Records drawn from a dataset
################

(* ===== verification/ExampleClientTheorems.v ===== *)
(** * Properties of the example client of the TCP library *)

From stdpp Require Import gmap strings.
From S2P Require Import Prelude Buffer Defines Bits Pdu PduSpec PduClient PduReplies Bank Ptr Tcp TcpFrames Sys TcpServer TcpServerSpec TcpServerTheorems TcpClient TcpClientSpec TcpClientCalls TcpClientAnswers TcpClientTheorems Kernel TcpPort TcpThread TcpThreadSpec TcpPortSpec ExampleServers ExampleTheorems ExampleTcpClient ExampleTcpClientSpec ExampleTogether.

#[local] Instance junk : Indet := fun i => 3 + 7 * Z.of_nat i.

(** C31. The example client is well behaved whatever the system and the network
    do: it prints what the connection attempt led to, and either returns 1, or
    the two lines of the startup writes and four lines per round of polling,
    each with a value or with the name and code of the error, until the signal
    handler clears [g_running]; then it disconnects and returns 0.  Even when
    the connection breaks on the way it goes on reporting errors, never uses a
    closed socket, and at the end holds exactly the descriptors and mutexes it
    held at first. *)
Theorem tcp_client_example_runs `{Indet} p :
  0 <= locks (os p) -> (forall a n l, answers (os p) = a :: inl n :: l -> n < FD_SETSIZE) ->
  rx_bytes (rx (line p)) ->
  wp main (fun rc p' => account (os p') = account (os p) /\ cli_initialized (client p') = 0 /\
    exists l, printed p' = printed p ++ l /\
      ((rc = 1 /\ failed_run l) \/ (rc = 0 /\ full_run (g_running p) l))) p.
Proof. apply main_wp. Qed.

Definition std_kernel (l : list (Z + errno)) : kernel := Kernel {[0; 1; 2]} 0 0 0 l [].

(** A server that closes the connection in the middle of its first reply. *)
Definition cut_off : program :=
  Program (std_kernel [inl 0; inl 7; inl 0; inl 0; inl 0; inl 1; inl 0; inl 0; inl 0; inl 0; inl 0])
    (World [RxData [0; 1; 0; 0; 0; 6; 1]; RxData []] (replicate 9 (TxTakes 9)) (replicate 5 (Some (5, 0))) (replicate 5 Ready) [] [])
    zero_client [] [true; false].

Lemma tcp_client_example_runs_witness :
  wp main (fun rc p' => account (os p') = account (os cut_off) /\ cli_initialized (client p') = 0 /\
    exists l, printed p' = printed cut_off ++ l /\
      ((rc = 1 /\ failed_run l) \/ (rc = 0 /\ full_run (g_running cut_off) l))) cut_off.
Proof.
  apply (tcp_client_example_runs cut_off); [done| |].
  - intros a n l [= _ <- _]. by vm_compute.
  - repeat (apply List.Forall_cons; [try exact I; zforall|]). apply List.Forall_nil.
Defined.

(** Evaluated: every call after the first reports that there is no connection. *)
Example cut_off_run :
  match main cut_off with
  | Ok (rc, p) => rc = 0 /\ fds (os p) = {[0; 1; 2]} /\ locks (os p) = 0 /\
      printed p = [Text "Connecting"; Text "Connected"; Failure "Write setpoint" "ERR_TRANSPORT" (-3);
        Failure "FC16 write" "ERR_NOT_CONNECTED" (-2); Failure "Read block" "ERR_NOT_CONNECTED" (-2);
        Failure "Read setpoint" "ERR_NOT_CONNECTED" (-2); Failure "Read control" "ERR_NOT_CONNECTED" (-2);
        Failure "Read device ID" "ERR_NOT_CONNECTED" (-2); Text "Shutting down"; Text "Disconnected"]
  | Fail _ => False
  end.
Proof. by vm_compute. Qed.

(** ** Client and server together *)

Lemma answers_length {U} (h : mb_pdu_handlers U) (d : device U) `{!Implements h d} tid rs u :
  Forall (fun r => valid_request r /\ offers d r = true) rs -> zlen (answers_from d tid rs u) <= MODBUS_TCP_MAX_ADU_LENGTH * zlen rs.
Proof.
  intros Hrs. revert tid u. induction Hrs as [|r rs [Hr Ho] Hrs IH]; intros tid u; [by cbn|].
  cbn [answers_from length]. rewrite length_app, Nat2Z.inj_add, mbap_length.
  pose proof (IH (next_transaction_id tid) (snd (serve d r u))).
  pose proof (respond_bound h d (encode_request r) u) as Hb. unfold respond in Hb.
  rewrite parse_encode_request in Hb by done. cbn [finish] in Hb. unfold MODBUS_TCP_MAX_ADU_LENGTH in *. lia.
Qed.

Lemma eager_weaken retry l n m : n <= m -> eager retry l m -> eager retry l n.
Proof. intros Hn [Hw Hc]. split; [done | lia]. Qed.

(** C25. The two TCP examples work together.  When the frames of the client
    program reach the example server in any pieces, the server answers every
    one; and when what the server writes reaches the client program in time,
    the program, stopped after [n] rounds, prints that both writes succeeded
    and in every round the live values of the server: 25.3 degrees, 60 percent,
    status 1, as uptime the server's clock at that moment (its two registers
    put together), and the setpoint and control flags it wrote; it returns 0
    and holds what it held at first. *)
Theorem examples_together `{Indet} time app n ws closed :
  zlen (reg_bank app) = 32 ->
  rx_bytes (rx ws) -> stream (rx ws) = (concat (frames_from 0 (conversation n)), closed) ->
  eager on_signal (tx ws) (MODBUS_TCP_MAX_ADU_LENGTH * zlen (conversation n)) ->
  exists ws' app' bytes,
    process_all (tcp_example_config time) (length (conversation n)) (ws, app) = Ok (0, (ws', app')) /\
    output ws' = output ws ++ bytes /\
    forall p, reaches n bytes p ->
      exists p', main p = Ok (0, p') /\ printed p' = printed p ++ session_report time (time_calls app) n /\
        output (line p') = output (line p) ++ concat (frames_from 0 (conversation n)) /\
        account (os p') = account (os p).
Proof.
  intros Hl Hb Hs He. pose proof (conversation_valid time n) as Hv.
  assert (Forall valid_request (conversation n)) as Hvr by (apply (Forall_impl _ _ _ Hv); by intros r [? _]).
  pose proof (process_all_run (tcp_example_config time) (Tcp.device time) (frames_from 0 (conversation n)) [] closed ws app
    Hb ltac:(by rewrite app_nil_r) (frames_well_formed 0 _ Hvr)) as Hrun.
  rewrite (replies_frames (Tcp.device time)) in Hrun by done.
  destruct Hrun as (ws' & Hrun & Hout & _).
  { eapply eager_weaken; [|exact He]. apply (answers_length (Tcp.handlers time) (Tcp.device time)). exact Hv. }
  rewrite frames_from_length in Hrun. eexists _, _, _. split; [exact Hrun|]. split; [exact Hout|].
  intros p Hp. by apply main_does.
Qed.

(** One round.  The server gets the six requests in two pieces. *)
Definition requests_of_one_round : list Z := concat (frames_from 0 (conversation 1)).
Definition server_end : world :=
  World [RxData (take 30 requests_of_one_round); RxErr EINTR; RxData (drop 30 requests_of_one_round)]
    (replicate (260 * 6) (TxTakes 20)) [] [] [] [].
Definition new_bank : server_app := App (replicate 32 0) 0.

Lemma examples_together_witness :
  exists ws' app' bytes,
    process_all (tcp_example_config (fun _ => 70000)) 6 (server_end, new_bank) = Ok (0, (ws', app')) /\
    output ws' = output server_end ++ bytes /\
    forall p, reaches 1 bytes p ->
      exists p', main p = Ok (0, p') /\ printed p' = printed p ++ session_report (fun _ => 70000) 0 1 /\
        output (line p') = output (line p) ++ concat (frames_from 0 (conversation 1)) /\
        account (os p') = account (os p).
Proof.
  apply (examples_together (fun _ => 70000) new_bank 1 server_end false); [done| |by vm_compute|].
  - repeat (apply List.Forall_cons; [first [exact I | apply (bool_decide_unpack _); by vm_compute]|]). apply List.Forall_nil.
  - split; [apply Forall_replicate; reflexivity | by vm_compute].
Defined.

(** Both programs, evaluated: the bytes of the server go to the client. *)
Definition client_end (bytes : list Z) : program :=
  Program (std_kernel [inl 0; inl 7; inl 0; inl 0; inl 0; inl 1; inl 0; inl 0; inl 0; inl 0; inl 0])
    (World [RxData (take 40 bytes); RxData (drop 40 bytes)] (replicate 100 (TxTakes 9))
       (replicate 12 (Some (5, 0))) (replicate 6 Ready) [] [])
    zero_client [] [true; false].

(** It is a program as the theorem asks for. *)
Example client_end_reaches :
  let bytes := answers_from (Tcp.device (fun _ => 70000)) 0 (conversation 1) new_bank in
  reaches 1 bytes (client_end bytes).
Proof.
  intros bytes. constructor.
  - done.
  - intros a m l [= _ <- _]. by vm_compute.
  - eexists _, _. by vm_compute.
  - repeat (apply List.Forall_cons; [apply (bool_decide_unpack _); by vm_compute|]). apply List.Forall_nil.
  - exists [], false. by vm_compute.
  - repeat (eexists _, _, _, _; split; [done|]; split; [done|]; split; [by vm_compute|]). done.
  - split; [apply Forall_replicate; reflexivity | by vm_compute].
  - by eexists.
Qed.

Example one_round :
  match process_all (tcp_example_config (fun _ => 70000)) 6 (server_end, new_bank) with
  | Ok (_, (ws, _)) =>
      match main (client_end (output ws)) with
      | Ok (rc, p) => rc = 0 /\ fds (os p) = {[0; 1; 2]} /\
          printed p = [Text "Connecting"; Text "Connected"; Value "Setpoint written" 300;
            Values "Setpoint+Control written" 300 1; Measured 253 60 1 70000; Value "Setpoint" 300;
            Value "Control" 1; Value "Device ID" 256; Text "Shutting down"; Text "Disconnected"]
      | Fail _ => False
      end
  | Fail _ => False
  end.
Proof. by vm_compute. Qed.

################

Give back the records above exactly, limited to the lines between the one holding "From stdpp Require Import gmap strings." and the one holding "rx_bytes (rx (line p)) ->", inclusive.

From stdpp Require Import gmap strings.
From S2P Require Import Prelude Buffer Defines Bits Pdu PduSpec PduClient PduReplies Bank Ptr Tcp TcpFrames Sys TcpServer TcpServerSpec TcpServerTheorems TcpClient TcpClientSpec TcpClientCalls TcpClientAnswers TcpClientTheorems Kernel TcpPort TcpThread TcpThreadSpec TcpPortSpec ExampleServers ExampleTheorems ExampleTcpClient ExampleTcpClientSpec ExampleTogether.

#[local] Instance junk : Indet := fun i => 3 + 7 * Z.of_nat i.

(** C31. The example client is well behaved whatever the system and the network
    do: it prints what the connection attempt led to, and either returns 1, or
    the two lines of the startup writes and four lines per round of polling,
    each with a value or with the name and code of the error, until the signal
    handler clears [g_running]; then it disconnects and returns 0.  Even when
    the connection breaks on the way it goes on reporting errors, never uses a
    closed socket, and at the end holds exactly the descriptors and mutexes it
    held at first. *)
Theorem tcp_client_example_runs `{Indet} p :
  0 <= locks (os p) -> (forall a n l, answers (os p) = a :: inl n :: l -> n < FD_SETSIZE) ->
  rx_bytes (rx (line p)) ->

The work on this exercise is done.